Start of DATASET EXTRACT

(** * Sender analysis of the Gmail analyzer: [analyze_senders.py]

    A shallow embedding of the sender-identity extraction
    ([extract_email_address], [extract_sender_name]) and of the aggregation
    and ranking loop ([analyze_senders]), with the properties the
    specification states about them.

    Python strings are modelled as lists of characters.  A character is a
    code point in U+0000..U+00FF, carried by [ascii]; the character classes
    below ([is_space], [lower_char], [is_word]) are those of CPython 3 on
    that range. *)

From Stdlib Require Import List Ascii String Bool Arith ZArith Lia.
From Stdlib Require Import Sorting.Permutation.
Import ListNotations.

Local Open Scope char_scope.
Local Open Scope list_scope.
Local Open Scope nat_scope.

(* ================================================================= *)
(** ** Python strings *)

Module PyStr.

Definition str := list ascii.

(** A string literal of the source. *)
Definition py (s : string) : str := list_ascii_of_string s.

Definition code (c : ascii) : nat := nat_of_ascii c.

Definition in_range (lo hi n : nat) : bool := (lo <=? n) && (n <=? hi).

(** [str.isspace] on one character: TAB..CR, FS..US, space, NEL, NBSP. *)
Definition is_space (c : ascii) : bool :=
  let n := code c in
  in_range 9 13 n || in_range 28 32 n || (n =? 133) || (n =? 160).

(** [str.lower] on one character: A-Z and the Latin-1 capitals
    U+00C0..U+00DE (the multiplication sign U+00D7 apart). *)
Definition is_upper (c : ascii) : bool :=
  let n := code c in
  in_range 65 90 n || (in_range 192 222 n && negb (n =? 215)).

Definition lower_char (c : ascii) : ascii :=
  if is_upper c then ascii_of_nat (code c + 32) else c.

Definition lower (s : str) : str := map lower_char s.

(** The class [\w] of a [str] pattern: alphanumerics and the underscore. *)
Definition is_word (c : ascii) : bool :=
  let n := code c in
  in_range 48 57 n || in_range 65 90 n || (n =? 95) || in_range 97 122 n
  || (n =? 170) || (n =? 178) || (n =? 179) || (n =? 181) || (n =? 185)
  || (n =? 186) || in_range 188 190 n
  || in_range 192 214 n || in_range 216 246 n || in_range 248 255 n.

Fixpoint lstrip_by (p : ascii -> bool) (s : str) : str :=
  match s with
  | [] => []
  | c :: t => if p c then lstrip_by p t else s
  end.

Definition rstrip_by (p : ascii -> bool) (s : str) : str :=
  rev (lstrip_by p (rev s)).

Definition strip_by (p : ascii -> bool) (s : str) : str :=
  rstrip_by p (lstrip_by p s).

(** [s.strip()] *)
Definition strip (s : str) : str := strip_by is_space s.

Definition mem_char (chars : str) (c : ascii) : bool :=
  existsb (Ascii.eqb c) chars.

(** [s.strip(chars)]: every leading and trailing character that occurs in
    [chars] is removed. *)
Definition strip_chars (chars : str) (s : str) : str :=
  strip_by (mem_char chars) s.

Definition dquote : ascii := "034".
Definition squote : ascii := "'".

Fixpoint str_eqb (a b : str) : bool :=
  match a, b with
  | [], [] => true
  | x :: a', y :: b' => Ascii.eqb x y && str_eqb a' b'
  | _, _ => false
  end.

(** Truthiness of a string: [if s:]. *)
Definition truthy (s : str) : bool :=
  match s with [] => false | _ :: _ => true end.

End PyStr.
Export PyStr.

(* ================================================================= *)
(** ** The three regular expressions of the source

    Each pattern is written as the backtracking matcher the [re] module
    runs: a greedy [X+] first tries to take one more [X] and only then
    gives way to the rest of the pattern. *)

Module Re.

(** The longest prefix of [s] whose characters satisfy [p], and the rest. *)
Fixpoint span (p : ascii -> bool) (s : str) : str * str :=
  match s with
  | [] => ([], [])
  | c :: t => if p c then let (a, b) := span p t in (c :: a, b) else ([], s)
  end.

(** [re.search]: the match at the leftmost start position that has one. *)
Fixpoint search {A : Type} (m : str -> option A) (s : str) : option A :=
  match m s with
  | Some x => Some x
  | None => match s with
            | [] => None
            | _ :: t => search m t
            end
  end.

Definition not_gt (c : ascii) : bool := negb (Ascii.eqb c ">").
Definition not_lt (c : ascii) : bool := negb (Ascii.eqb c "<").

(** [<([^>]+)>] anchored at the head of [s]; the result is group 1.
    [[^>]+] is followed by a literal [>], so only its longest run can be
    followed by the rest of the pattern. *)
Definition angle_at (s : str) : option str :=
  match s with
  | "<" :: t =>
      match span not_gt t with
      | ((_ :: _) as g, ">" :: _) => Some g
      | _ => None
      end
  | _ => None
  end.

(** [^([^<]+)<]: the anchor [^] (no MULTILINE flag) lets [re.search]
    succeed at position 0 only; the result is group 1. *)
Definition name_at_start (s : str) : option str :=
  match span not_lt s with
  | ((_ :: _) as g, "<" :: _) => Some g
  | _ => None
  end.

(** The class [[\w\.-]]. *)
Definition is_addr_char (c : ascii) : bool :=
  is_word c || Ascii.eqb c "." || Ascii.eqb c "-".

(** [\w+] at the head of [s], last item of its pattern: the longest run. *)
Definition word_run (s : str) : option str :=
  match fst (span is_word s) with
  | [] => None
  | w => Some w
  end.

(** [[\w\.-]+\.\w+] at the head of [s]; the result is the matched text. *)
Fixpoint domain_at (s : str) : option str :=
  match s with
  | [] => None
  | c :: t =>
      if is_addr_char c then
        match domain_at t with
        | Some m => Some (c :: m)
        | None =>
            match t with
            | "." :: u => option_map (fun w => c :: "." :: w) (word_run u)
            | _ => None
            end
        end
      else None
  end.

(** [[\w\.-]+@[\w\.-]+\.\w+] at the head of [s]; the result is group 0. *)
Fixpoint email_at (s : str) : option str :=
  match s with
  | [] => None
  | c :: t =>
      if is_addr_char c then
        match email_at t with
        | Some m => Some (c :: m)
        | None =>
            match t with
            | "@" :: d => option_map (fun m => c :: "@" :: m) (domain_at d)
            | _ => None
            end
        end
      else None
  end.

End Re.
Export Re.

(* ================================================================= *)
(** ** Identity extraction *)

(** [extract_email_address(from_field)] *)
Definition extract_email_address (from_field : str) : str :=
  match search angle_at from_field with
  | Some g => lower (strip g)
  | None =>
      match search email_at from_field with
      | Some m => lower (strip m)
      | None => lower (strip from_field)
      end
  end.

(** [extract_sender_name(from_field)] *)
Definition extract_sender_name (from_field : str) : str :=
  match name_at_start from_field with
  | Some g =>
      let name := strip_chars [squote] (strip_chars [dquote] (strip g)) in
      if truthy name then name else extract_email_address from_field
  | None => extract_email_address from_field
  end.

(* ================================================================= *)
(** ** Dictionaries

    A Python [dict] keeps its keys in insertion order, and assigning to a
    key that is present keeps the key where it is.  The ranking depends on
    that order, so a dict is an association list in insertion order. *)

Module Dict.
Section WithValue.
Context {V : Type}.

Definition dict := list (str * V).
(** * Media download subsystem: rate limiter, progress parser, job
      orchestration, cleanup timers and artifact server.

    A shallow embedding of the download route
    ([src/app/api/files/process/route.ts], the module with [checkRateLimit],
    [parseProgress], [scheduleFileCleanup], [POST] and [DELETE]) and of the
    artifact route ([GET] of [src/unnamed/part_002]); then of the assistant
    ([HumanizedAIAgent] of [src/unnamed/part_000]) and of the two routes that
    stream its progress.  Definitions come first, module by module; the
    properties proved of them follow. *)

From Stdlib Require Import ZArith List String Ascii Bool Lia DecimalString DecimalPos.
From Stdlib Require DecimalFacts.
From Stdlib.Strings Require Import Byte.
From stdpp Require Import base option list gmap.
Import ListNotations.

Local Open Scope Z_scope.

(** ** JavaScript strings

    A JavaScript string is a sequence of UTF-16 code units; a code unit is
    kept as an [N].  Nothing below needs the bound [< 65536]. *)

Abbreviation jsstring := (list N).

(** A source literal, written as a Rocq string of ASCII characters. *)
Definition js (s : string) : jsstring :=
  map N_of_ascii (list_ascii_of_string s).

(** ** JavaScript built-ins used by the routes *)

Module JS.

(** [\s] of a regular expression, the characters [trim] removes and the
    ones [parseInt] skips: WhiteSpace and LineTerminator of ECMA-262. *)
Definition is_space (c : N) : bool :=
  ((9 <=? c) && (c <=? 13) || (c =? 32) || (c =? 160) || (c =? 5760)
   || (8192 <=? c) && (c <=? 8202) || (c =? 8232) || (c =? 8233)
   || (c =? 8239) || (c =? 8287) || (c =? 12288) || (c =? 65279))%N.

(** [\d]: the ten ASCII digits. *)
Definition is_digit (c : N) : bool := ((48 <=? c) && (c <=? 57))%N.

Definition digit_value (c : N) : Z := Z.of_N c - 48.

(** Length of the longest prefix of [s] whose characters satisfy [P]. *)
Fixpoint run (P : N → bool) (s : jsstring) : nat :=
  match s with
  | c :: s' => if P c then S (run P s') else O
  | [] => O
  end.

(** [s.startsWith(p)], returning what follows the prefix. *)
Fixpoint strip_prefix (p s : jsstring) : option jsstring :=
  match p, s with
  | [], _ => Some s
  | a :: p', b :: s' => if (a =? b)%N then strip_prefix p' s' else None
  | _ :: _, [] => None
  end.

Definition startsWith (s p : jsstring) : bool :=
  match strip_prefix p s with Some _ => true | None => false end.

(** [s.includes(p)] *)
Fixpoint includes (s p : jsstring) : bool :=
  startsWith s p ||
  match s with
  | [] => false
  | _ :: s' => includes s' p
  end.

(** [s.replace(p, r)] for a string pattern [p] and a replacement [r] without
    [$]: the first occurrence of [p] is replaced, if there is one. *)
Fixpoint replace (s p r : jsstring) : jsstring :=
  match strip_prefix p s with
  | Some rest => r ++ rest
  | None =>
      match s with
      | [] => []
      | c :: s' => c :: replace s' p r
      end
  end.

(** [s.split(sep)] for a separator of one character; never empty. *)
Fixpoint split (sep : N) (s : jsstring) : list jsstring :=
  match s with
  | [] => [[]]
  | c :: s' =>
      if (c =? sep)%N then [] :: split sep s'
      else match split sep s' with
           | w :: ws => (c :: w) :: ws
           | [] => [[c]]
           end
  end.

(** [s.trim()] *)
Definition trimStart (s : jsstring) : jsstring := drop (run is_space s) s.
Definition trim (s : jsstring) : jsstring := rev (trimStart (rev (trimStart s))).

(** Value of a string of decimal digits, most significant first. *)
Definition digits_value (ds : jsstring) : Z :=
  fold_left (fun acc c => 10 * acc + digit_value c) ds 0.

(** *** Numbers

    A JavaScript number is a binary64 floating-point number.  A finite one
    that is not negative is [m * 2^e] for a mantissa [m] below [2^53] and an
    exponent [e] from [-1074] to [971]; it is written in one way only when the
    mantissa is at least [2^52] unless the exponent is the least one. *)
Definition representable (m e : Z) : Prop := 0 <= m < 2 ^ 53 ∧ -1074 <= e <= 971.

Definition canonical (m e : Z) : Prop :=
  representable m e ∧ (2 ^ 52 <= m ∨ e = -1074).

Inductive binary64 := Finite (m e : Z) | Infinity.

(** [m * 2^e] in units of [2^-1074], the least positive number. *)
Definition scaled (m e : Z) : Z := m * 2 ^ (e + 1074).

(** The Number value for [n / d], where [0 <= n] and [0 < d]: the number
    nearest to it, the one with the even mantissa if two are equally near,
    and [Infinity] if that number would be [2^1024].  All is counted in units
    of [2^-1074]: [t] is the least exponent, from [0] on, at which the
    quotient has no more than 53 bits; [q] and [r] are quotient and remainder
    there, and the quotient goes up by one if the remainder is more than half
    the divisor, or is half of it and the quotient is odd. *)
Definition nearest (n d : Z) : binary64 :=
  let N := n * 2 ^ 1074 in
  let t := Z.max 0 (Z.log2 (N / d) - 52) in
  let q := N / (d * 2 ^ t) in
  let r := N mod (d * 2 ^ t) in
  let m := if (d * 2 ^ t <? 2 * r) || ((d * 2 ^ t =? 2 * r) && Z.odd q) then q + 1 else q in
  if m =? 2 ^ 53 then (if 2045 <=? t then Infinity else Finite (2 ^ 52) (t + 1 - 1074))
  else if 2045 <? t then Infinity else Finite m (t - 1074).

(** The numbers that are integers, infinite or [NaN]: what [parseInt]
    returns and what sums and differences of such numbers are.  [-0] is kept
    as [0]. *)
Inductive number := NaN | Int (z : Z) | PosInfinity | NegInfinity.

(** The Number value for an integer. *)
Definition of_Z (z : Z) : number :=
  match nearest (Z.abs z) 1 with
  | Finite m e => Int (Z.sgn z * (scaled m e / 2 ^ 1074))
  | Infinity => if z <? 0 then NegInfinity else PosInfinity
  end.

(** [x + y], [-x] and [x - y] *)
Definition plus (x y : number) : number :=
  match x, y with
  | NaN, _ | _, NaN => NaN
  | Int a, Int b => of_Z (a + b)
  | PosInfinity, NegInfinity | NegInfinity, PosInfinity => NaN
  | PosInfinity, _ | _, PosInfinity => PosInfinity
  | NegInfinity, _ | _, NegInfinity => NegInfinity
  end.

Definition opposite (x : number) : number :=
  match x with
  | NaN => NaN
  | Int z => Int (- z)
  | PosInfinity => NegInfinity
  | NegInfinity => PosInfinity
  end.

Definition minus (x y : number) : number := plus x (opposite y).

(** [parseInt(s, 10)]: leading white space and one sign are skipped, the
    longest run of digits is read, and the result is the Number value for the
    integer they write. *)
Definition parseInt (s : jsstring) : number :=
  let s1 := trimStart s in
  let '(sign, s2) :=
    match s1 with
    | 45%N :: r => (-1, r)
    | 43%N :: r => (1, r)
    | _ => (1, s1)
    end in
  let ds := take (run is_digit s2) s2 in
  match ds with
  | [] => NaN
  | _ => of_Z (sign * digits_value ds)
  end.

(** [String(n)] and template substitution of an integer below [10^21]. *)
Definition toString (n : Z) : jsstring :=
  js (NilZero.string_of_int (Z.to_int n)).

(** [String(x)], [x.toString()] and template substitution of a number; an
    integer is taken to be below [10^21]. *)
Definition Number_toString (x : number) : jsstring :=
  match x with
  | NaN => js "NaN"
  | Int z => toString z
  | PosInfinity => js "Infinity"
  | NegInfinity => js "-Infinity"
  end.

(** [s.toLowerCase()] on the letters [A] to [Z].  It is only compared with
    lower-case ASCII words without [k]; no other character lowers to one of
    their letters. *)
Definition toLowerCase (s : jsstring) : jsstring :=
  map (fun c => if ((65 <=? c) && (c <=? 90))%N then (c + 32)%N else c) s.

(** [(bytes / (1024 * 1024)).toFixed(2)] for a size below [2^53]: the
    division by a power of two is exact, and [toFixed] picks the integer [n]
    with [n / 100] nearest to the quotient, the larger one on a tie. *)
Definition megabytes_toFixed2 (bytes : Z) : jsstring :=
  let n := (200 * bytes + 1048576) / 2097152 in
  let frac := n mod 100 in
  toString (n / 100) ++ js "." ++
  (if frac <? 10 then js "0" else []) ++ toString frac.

End of DATASET EXTRACT

**WHAT YOU WILL DO**
From the entries above, print the lines beginning at the one with "(** [s.replace(p, r)]" and stopping after the one with "that is not", exactly as written and with nothing else.

**SOLUTION FOR THIS TASK**
(** [s.replace(p, r)] for a string pattern [p] and a replacement [r] without
    [$]: the first occurrence of [p] is replaced, if there is one. *)
Fixpoint replace (s p r : jsstring) : jsstring :=
  match strip_prefix p s with
  | Some rest => r ++ rest
  | None =>
      match s with
      | [] => []
      | c :: s' => c :: replace s' p r
      end
  end.

(** [s.split(sep)] for a separator of one character; never empty. *)
Fixpoint split (sep : N) (s : jsstring) : list jsstring :=
  match s with
  | [] => [[]]
  | c :: s' =>
      if (c =? sep)%N then [] :: split sep s'
      else match split sep s' with
           | w :: ws => (c :: w) :: ws
           | [] => [[c]]
           end
  end.

(** [s.trim()] *)
Definition trimStart (s : jsstring) : jsstring := drop (run is_space s) s.
Definition trim (s : jsstring) : jsstring := rev (trimStart (rev (trimStart s))).

(** Value of a string of decimal digits, most significant first. *)
Definition digits_value (ds : jsstring) : Z :=
  fold_left (fun acc c => 10 * acc + digit_value c) ds 0.

(** *** Numbers

    A JavaScript number is a binary64 floating-point number.  A finite one
    that is not negative is [m * 2^e] for a mantissa [m] below [2^53] and an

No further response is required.